Contohnya untuk mengambil cairan bahan bakar dari kayu atau batu bara.

c. Salinitas
Salinitas adalah tingkat keasinan atau kadar garam terlarut dalam air
(Walangare, dkk, 2013). Keberadaan garam-garaman mempengaruhi sifat fisis air
laut (seperti: densitas, kompresibilitas, titik beku, dan temperatur dimana densitas
menjadi maksimum) beberapa tingkat, tetapi tidak menentukannya. Beberapa sifat
(viskositas, daya serap cahaya) tidak terpengaruh secara signifikan oleh salinitas.
Desalinasi adalah proses yang menghilangkan kadar garam berlebih dalam air
untuk mendapatkan air yang dapat dikonsumsi binatang tanaman dan manusia. Dua
metode yang paling banyak di gunakan dalam proses desalinasi adalah Riverse
osmosis dan Destilasi.
2. KROMATOGRAFI
Kromatografi adalah istilah umum untuk berbagai cara pemisahan berdasarkan
partisi cuplikan antara fase yang bergerak , dapat berupa gas atau zat cair dan fase
diam , dapat berupa zat cair atau zat padat (Johnson.1991 : 1).

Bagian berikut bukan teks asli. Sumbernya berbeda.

(** A valid number is the only one with its value. *)
Lemma binary_normalize_units (s : bool) (m : positive) (e : Z) (N E : Z) :
  bounded 53 1024 m e = true ->
  -1074 <= E ->
  N * 2 ^ (E + 1074) = b64_units (S754_finite s m e) ->
  binary_normalize 53 1024 N E false = S754_finite s m e.
Proof.
  intros Hb HE Hv. pose proof (valid_exponent m e Hb) as He.
  cbn [b64_units] in Hv.
  assert (0 < 2 ^ (E + 1074)) as HpE by (apply Z.pow_pos_nonneg; lia).
  assert (0 < 2 ^ (e + 1074)) as Hpe by (apply Z.pow_pos_nonneg; lia).
  assert (forall M : positive,
            Zpos M * 2 ^ (E + 1074) = Zpos m * 2 ^ (e + 1074) ->
            Zpos M * 2 ^ Z.max 0 (E - e) = Zpos m * 2 ^ Z.max 0 (e - E)) as Hkey.
  { intros M HM. destruct (Z.le_ge_cases e E) as [Hle|Hle].
    - rewrite Z.max_r, Z.max_l, Z.pow_0_r, Z.mul_1_r by lia.
      replace (E + 1074) with ((E - e) + (e + 1074)) in HM by lia.
      rewrite (Z.pow_add_r 2 (E - e)), Z.mul_assoc in HM by lia.
      apply Z.mul_reg_r in HM; [exact HM|lia].
    - rewrite Z.max_l, Z.max_r, Z.pow_0_r, Z.mul_1_r by lia.
      replace (e + 1074) with ((e - E) + (E + 1074)) in HM by lia.
      rewrite (Z.pow_add_r 2 (e - E)), Z.mul_assoc in HM by lia.
      apply Z.mul_reg_r in HM; [exact HM|lia]. }
  destruct N as [|M|M], s; cbn [cond_Zopp binary_normalize] in *; try lia.
  - apply binary_round_exact; [done|]. apply Hkey. lia.
  - apply binary_round_exact; [done|]. apply Hkey. lia.
Qed.

Lemma exact_sum_spec (x y : binary64) :
  exact_sum x y = true ->
  valid_binary 53 1024 x = true /\ valid_binary 53 1024 y = true /\
  b64_finite x = true /\ b64_finite y = true /\
  b64_negative_zero x = false /\
  valid_binary 53 1024 (SFadd 53 1024 x y) = true /\
  b64_finite (SFadd 53 1024 x y) = true /\
  b64_units (SFadd 53 1024 x y) = b64_units x + b64_units y.
Proof.
  unfold exact_sum. intros H.
  repeat (apply andb_prop in H as [H ?]).
  repeat split; try assumption.
  - by apply negb_true_iff.
  - by apply Z.eqb_eq.
Qed.

Lemma exact_sum_sub (x y : binary64) :
  exact_sum x y = true -> SFsub 53 1024 (SFadd 53 1024 x y) y = x.
Proof.
  intros H. apply exact_sum_spec in H
    as (Hvx & Hvy & Hfx & Hfy & Hnz & Hvs & Hfs & Hunits).
  destruct x as [sx| | |sx mx ex], y as [sy| | |sy my ey]; try discriminate.
  - (* zero and zero *) by destruct sx, sy.
  - (* zero and a finite number *)
    destruct sx; [discriminate|].
    cbn [SFadd SFsub]. rewrite Z.sub_diag. reflexivity.
  - (* a finite number and zero *) reflexivity.
  - (* two finite numbers *)
    cbn [valid_binary] in Hvx, Hvy.
    pose proof (valid_exponent _ _ Hvx) as Hex.
    pose proof (valid_exponent _ _ Hvy) as Hey.
    destruct (SFadd 53 1024 (S754_finite sx mx ex) (S754_finite sy my ey))
      as [ss| | |ss ms es] eqn:Hs; try discriminate.
    + (* the sum is zero *)
      cbn [SFsub]. cbn [b64_units] in Hunits.
      rewrite <- (binary_normalize_units (negb sy) my ey
                    (cond_Zopp (negb sy) (Zpos my)) ey) by (cbn; done || lia).
      apply binary_normalize_units; [done|lia|]. cbn [b64_units].
      destruct sx, sy; cbn [cond_Zopp negb] in *; lia.
    + cbn [valid_binary] in Hvs.
      pose proof (valid_exponent _ _ Hvs) as Hes.
      cbn [SFsub]. apply binary_normalize_units; [done|lia|].
      rewrite Z.mul_sub_distr_r, !aligned_units by lia.
      lia.
Qed.

(** ** Integers below 2^53 *)

Lemma integer_canonical (n : Z) :
  n <> 0 -> Z.abs n < 2 ^ 53 ->
  exists m e, bounded 53 1024 m e = true /\
    b64_units (S754_finite (n <? 0) m e) = n * 2 ^ 1074.
Proof.
  intros Hn Hlt.
  set (d := Z.log2 (Z.abs n) + 1).
  assert (0 <= Z.log2 (Z.abs n) < 53) as Hlog.
  { split; [apply Z.log2_nonneg|]. apply Z.log2_lt_pow2; lia. }
  set (q := Z.abs n * 2 ^ (53 - d)).
  assert (0 < 2 ^ (53 - d)) as Hp by (apply Z.pow_pos_nonneg; lia).
  assert (0 < q) as Hq by (unfold q; lia).
  exists (Z.to_pos q), (d - 53).
  assert (Zpos (Z.to_pos q) = q) as Hzq by (apply Z2Pos.id; lia).
  split.
  - unfold bounded, canonical_mantissa. apply andb_true_intro. split.
    + apply Z.eqb_eq. rewrite Zpos_digits, Hzq. unfold q.
      rewrite Z.log2_mul_pow2 by lia. unfold fexp, emin. lia.
    + apply Z.leb_le. lia.
  - cbn [b64_units]. rewrite Hzq. unfold q.
    rewrite cond_Zopp_mul, <- Z.mul_assoc, <- Z.pow_add_r by lia.
    replace (53 - d + (d - 53 + 1074)) with 1074 by lia.
    destruct (Z.ltb_spec n 0); cbn [cond_Zopp]; lia.
Qed.

Lemma b64_of_Z_facts (n : Z) :
  Z.abs n < 2 ^ 53 ->
  valid_binary 53 1024 (b64_of_Z n) = true /\
  b64_finite (b64_of_Z n) = true /\
  b64_negative_zero (b64_of_Z n) = false /\
  b64_units (b64_of_Z n) = n * 2 ^ 1074.
Proof.
  intros Hlt. destruct (Z.eq_dec n 0) as [->|Hn]; [by cbn|].
  destruct (integer_canonical n Hn Hlt) as (m & e & Hb & Hu).
  assert (b64_of_Z n = S754_finite (n <? 0) m e) as ->.
  { unfold b64_of_Z. apply binary_normalize_units; [done|lia|].
    rewrite Hu. reflexivity. }
  by repeat split.
Qed.

Lemma b64_add_integers (x y : Z) :
  Z.abs x < 2 ^ 53 -> Z.abs y < 2 ^ 53 -> Z.abs (x + y) < 2 ^ 53 ->
  SFadd 53 1024 (b64_of_Z x) (b64_of_Z y) = b64_of_Z (x + y).
Proof.
  intros Hx Hy Hxy.
  destruct (b64_of_Z_facts x Hx) as (Hvx & Hfx & Hnx & Hux).
  destruct (b64_of_Z_facts y Hy) as (Hvy & Hfy & Hny & Huy).
  destruct (b64_of_Z x) as [sx| | |sx mx ex] eqn:Ex; try discriminate.
  - assert (x = 0) as -> by (cbn in Hux; lia). destruct sx; [discriminate|].
    destruct (b64_of_Z y) as [sy| | |sy my ey] eqn:Ey; try discriminate.
    + destruct sy; [discriminate|]. assert (y = 0) as -> by (cbn in Huy; lia).
      reflexivity.
    + by rewrite Z.add_0_l, Ey.
  - destruct (b64_of_Z y) as [sy| | |sy my ey] eqn:Ey; try discriminate.
    + assert (y = 0) as -> by (cbn in Huy; lia). by rewrite Z.add_0_r, Ex.
    + cbn [valid_binary] in Hvx, Hvy.
      pose proof (valid_exponent _ _ Hvx). pose proof (valid_exponent _ _ Hvy).
      cbn [SFadd].
      destruct (Z.eq_dec (x + y) 0) as [Hz|Hne].
      * rewrite Hz.
        match goal with |- binary_normalize _ _ ?N _ _ = _ =>
          assert (N = 0) as -> end; [|reflexivity].
        apply (Z.mul_reg_r _ _ (2 ^ (Z.min ex ey + 1074))).
        { apply Z.pow_nonzero; lia. }
        rewrite Z.mul_add_distr_r, !aligned_units, Hux, Huy by lia. lia.
      * destruct (integer_canonical (x + y) Hne Hxy) as (m & e & Hb & Hu).
        assert (b64_of_Z (x + y) = S754_finite (x + y <? 0) m e) as ->.
        { unfold b64_of_Z. apply binary_normalize_units; [done|lia|].
          rewrite Hu. reflexivity. }
        apply binary_normalize_units; [done|lia|].
        rewrite Z.mul_add_distr_r, !aligned_units, Hux, Huy, Hu by lia. lia.
Qed.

Dalam
kromatografi, komponen - komponen terdistribusi dalam dua fase yaitu fase gerak
dan fase diam. Transfer massa antara fase bergerak dan fase diam terjadi bila
molekul - molekul campuran serap pada permukaan partikel - partikel atau
terserap.

a. Macam Macam Kromatografi


Ada beberapa cara dalam mengelompokan tehnik kromatografi.
Kebanyakan berdasarkan pada macam fase yang digunakan (fase gerak-fase
diam) ( Sudjadi.1988: 75). Berikut pengelompokan metode kromatografi
berdasarkan macam fase yang digunakan :
1. Kromatografi Cairan-Padat atau Kromatografi Serapan
Pada umumnya sebagai isi kolom adalah silica gel atau alumina, yang
mempunyai angka banding luas permukaan terhadap volume sangat besar.
Sayangnya hanya ada beberapa bahan penyerap , maka pemilihannya
sangat terbatas. Keterbatasan yang lebih nyata pada kenyataan bahwa
koefisien distribusi untuk serapan kerap kali tergantung pada kadar total.
Hal ini akan menyebabkan pemisahan tidak sempurna.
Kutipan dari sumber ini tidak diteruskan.